### Task details
From the data that follows, print exactly the lines starting at the one containing "if decide (a ∈ live w) then None" and ending at the one containing "move_assign w this other"; include both of them and nothing more.

### Entries provided
(** [~customSharedPtr()], on the counters [h] and the set [live] of managed
    objects not yet deleted: for a non-null [m_ref_count],
    [( *m_ref_count )--] and, when the counter reached 0, [delete m_ptr] and
    [delete m_ref_count].  Deleting an object that is not live is
    undefined. *)
Definition dtor (h : heap) (live : gset nat) (this : customSharedPtr)
  : outcome (heap * gset nat) :=
  match m_ref_count this with
  | null_count => Done (h, live)
  | cell blk off =>
      match deref h (cell blk off) with
      | Done c =>
          let c' := size_t_wrap (c - 1) in
          let h1 := <[blk := c']> h in
          if c' =? 0 then
            match m_ptr this with
            | Some a =>
                if decide (a ∈ live) then Done (delete blk h1, live ∖ {[a]}) else Fault
            | None => Done (delete blk h1, live)
            end
          else Done (h1, live)
      | _ => Fault
      end
  end.

End SharedPtr.

(** ** [class customUniquePointer] *)

Module UniquePtr.

(** A [T*]: [None] is [nullptr]. *)
Definition pointer : Type := option nat.

(** A deleter, by its effect on the set of live allocations. *)
Record Deleter : Type := mkDeleter {
  call : pointer -> gset nat -> gset nat
}.

(** [std::default_delete<T>]: [delete ptr], nothing for [nullptr]. *)
Definition default_delete : Deleter :=
  mkDeleter (fun ptr live => match ptr with Some a => live ∖ {[a]} | None => live end).

Record customUniquePointer : Type := mk {
  mPtr : pointer;
  mDeleter : Deleter
}.

(** The [customUniquePointer] objects in existence, by identity, and the
    live allocations.  Moves take their source by reference, so source and
    destination are named by identity and may be the same object. *)
Record world : Type := mkWorld {
  objs : gmap nat customUniquePointer;
  live : gset nat
}.

(** [explicit customUniquePointer(pointer ptr)], constructing object [x]. *)
Definition ctor (w : world) (x : nat) (ptr : pointer) : option world :=
  match objs w !! x with
  | Some _ => None
  | None => Some (mkWorld (<[x := mk ptr default_delete]> (objs w)) (live w))
  end.

(** [pointer get()]. *)
Definition get (w : world) (x : nat) : option pointer :=
  mPtr <$> objs w !! x.

(** [explicit operator bool() const]: [mPtr != nullptr]. *)
Definition to_bool (w : world) (x : nat) : option bool :=
  (fun o => bool_decide (mPtr o <> None)) <$> objs w !! x.

(** [std::exchange(other.mPtr, nullptr)]: the old value and the new store. *)
Definition exchange_mPtr (os : gmap nat customUniquePointer) (other : nat)
  : option (pointer * gmap nat customUniquePointer) :=
  o ← os !! other;
  Some (mPtr o, <[other := mk None (mDeleter o)]> os).

(** [customUniquePointer(customUniquePointer&& other)], constructing the new
    object [this]:
    [mPtr{std::exchange(other.mPtr, nullptr)}, mDeleter{std::move(other.mDeleter)}]. *)
Definition move_ctor (w : world) (this other : nat) : option world :=
  match objs w !! this with
  | Some _ => None
  | None =>
      '(p, os1) ← exchange_mPtr (objs w) other;
      o ← os1 !! other;
      Some (mkWorld (<[this := mk p (mDeleter o)]> os1) (live w))
  end.

(** [operator=(customUniquePointer&& other)]: [mDeleter(mPtr);]
    [mPtr = std::exchange(other.mPtr, nullptr);]
    [mDeleter = std::move(other.mDeleter);]. *)
Definition move_assign (w : world) (this other : nat) : option world :=
  t0 ← objs w !! this;
  let live1 := call (mDeleter t0) (mPtr t0) (live w) in
  '(p, os1) ← exchange_mPtr (objs w) other;
  t1 ← os1 !! this;
  let os2 := <[this := mk p (mDeleter t1)]> os1 in
  o2 ← os2 !! other;
  t2 ← os2 !! this;
  Some (mkWorld (<[this := mk (mPtr t2) (mDeleter o2)]> os2) live1).

(** The two pointers of [main] before [cup2 = std::move(cup1)]: [cup1] is
    object 1 and owns allocation 0, [cup2] is object 2 and owns
    allocation 1. *)
Definition main_world : world :=
  mkWorld (<[2%nat := mk (Some 1%nat) default_delete]>
             (<[1%nat := mk (Some 0%nat) default_delete]> ∅))
          {[0%nat; 1%nat]}.

(** [pointer release()]: [std::exchange(mPtr, nullptr)]; the deleter is
    not called. *)
Definition release (w : world) (x : nat) : option (pointer * world) :=
  '(p, os1) ← exchange_mPtr (objs w) x;
  Some (p, mkWorld os1 (live w)).

(** [~customUniquePointer()]: [mDeleter(std::exchange(mPtr, nullptr))], and
    the object ceases to exist. *)
Definition dtor (w : world) (x : nat) : option world :=
  '(p, os1) ← exchange_mPtr (objs w) x;
  o ← os1 !! x;
  Some (mkWorld (delete x os1) (call (mDeleter o) p (live w))).

(** [operator=(std::nullptr_t)]: [mDeleter(mPtr); mPtr = nullptr;]. *)
Definition assign_null (w : world) (x : nat) : option world :=
  o ← objs w !! x;
  Some (mkWorld (<[x := mk None (mDeleter o)]> (objs w))
                (call (mDeleter o) (mPtr o) (live w))).

(** [friend void swap(ptr1, ptr2)]: [std::swap(ptr1.mPtr, ptr2.mPtr);]
    [std::swap(ptr1.mDeleter, ptr2.mDeleter);], each [std::swap(a, b)] being
    [tmp = a; a = b; b = tmp]. *)
Definition swap (w : world) (x y : nat) : option world :=
  ox ← objs w !! x;
  let tmp := mPtr ox in
  oy ← objs w !! y;
  let os1 := <[x := mk (mPtr oy) (mDeleter ox)]> (objs w) in
  oy1 ← os1 !! y;
  let os2 := <[y := mk tmp (mDeleter oy1)]> os1 in
  ox2 ← os2 !! x;
  let tmpd := mDeleter ox2 in
  oy2 ← os2 !! y;
  let os3 := <[x := mk (mPtr ox2) (mDeleter oy2)]> os2 in
  oy3 ← os3 !! y;
  Some (mkWorld (<[y := mk (mPtr oy3) tmpd]> os3) (live w)).

(** The converting move constructor
    [customUniquePointer(customUniquePointer<U, E>&& u)], constructing
    [this]: [mPtr{u.release()}, mDeleter{std::forward<E>(u.get_deleter())}]. *)
Definition move_ctor_from (w : world) (this u : nat) : option world :=
  match objs w !! this with
  | Some _ => None
  | None =>
      '(p, w1) ← release w u;
      o ← objs w1 !! u;
      Some (mkWorld (<[this := mk p (mDeleter o)]> (objs w1)) (live w1))
  end.

(** [make_unique<T>(args...)]: [customUniquePointer<T>(new T(args...))],
    constructing object [x]; [a] is the allocation [new] returns, which is
    not live before. *)
Definition make_unique (w : world) (x a : nat) : option world :=
  if decide (a ∈ live w) then None
  else ctor (mkWorld (objs w) ({[a]} ∪ live w)) x (Some a).

(** The operations of the class on the objects of a program. *)
Inductive op : Type :=
| MakeUnique (x a : nat)
| MoveCtor (this other : nat)
| MoveCtorFrom (this u : nat)
| MoveAssign (this other : nat)
| AssignNull (x : nat)
| Release (x : nat)
| Swap (x y : nat)
| Dtor (x : nat).

Definition exec (w : world) (o : op) : option world :=
  match o with
  | MakeUnique x a => make_unique w x a
  | MoveCtor this other => move_ctor w this other
  | MoveCtorFrom this u => move_ctor_from w this u
  | MoveAssign this other => move_assign w this other
  | AssignNull x => assign_null w x
  | Release x => snd <$> release w x
  | Swap x y => swap w x y
  | Dtor x => dtor w x
  end.

(** A sequence of operations, in order. *)
Fixpoint run (w : world) (os : list op) : option world :=
  match os with
  | [] => Some w
  | o :: os => w' ← exec w o; run w' os
  end.

(** No move assignment of an object to itself. *)
Definition no_self_move (o : op) : Prop :=
  match o with
  | MoveAssign this other => this <> other
  | _ => True
  end.

#[global] Instance no_self_move_dec o : Decision (no_self_move o).
Proof. destruct o; cbn; apply _. Defined.

(** Unique ownership: no allocation is held by two objects, every
    allocation held is live, and the deleters are [std::default_delete]. *)
Definition owns (w : world) : Prop :=
  (forall x y ox oy a,
      objs w !! x = Some ox -> objs w !! y = Some oy ->
      mPtr ox = Some a -> mPtr oy = Some a -> x = y) /\
  (forall x ox a, objs w !! x = Some ox -> mPtr ox = Some a -> a ∈ live w) /\
  (forall x ox, objs w !! x = Some ox -> mDeleter ox = default_delete).

End UniquePtr.

(** ** [profiling_dp_fibonacci.cpp] *)

Module Fibonacci.

(** [make_filled_array<T, N>(value)]: an array of [N] copies of [value]. *)
Definition make_filled_array (N : nat) (value : Z) : list Z := replicate N value.

(** The global [std::array<long long, 501> dp], filled with [-1]. *)
Definition dp_init : list Z := make_filled_array 501 (-1).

### Solution to this exercise
  if decide (a ∈ live w) then None
  else ctor (mkWorld (objs w) ({[a]} ∪ live w)) x (Some a).

(** The operations of the class on the objects of a program. *)
Inductive op : Type :=
| MakeUnique (x a : nat)
| MoveCtor (this other : nat)
| MoveCtorFrom (this u : nat)
| MoveAssign (this other : nat)
| AssignNull (x : nat)
| Release (x : nat)
| Swap (x y : nat)
| Dtor (x : nat).

Definition exec (w : world) (o : op) : option world :=
  match o with
  | MakeUnique x a => make_unique w x a
  | MoveCtor this other => move_ctor w this other
  | MoveCtorFrom this u => move_ctor_from w this u
  | MoveAssign this other => move_assign w this other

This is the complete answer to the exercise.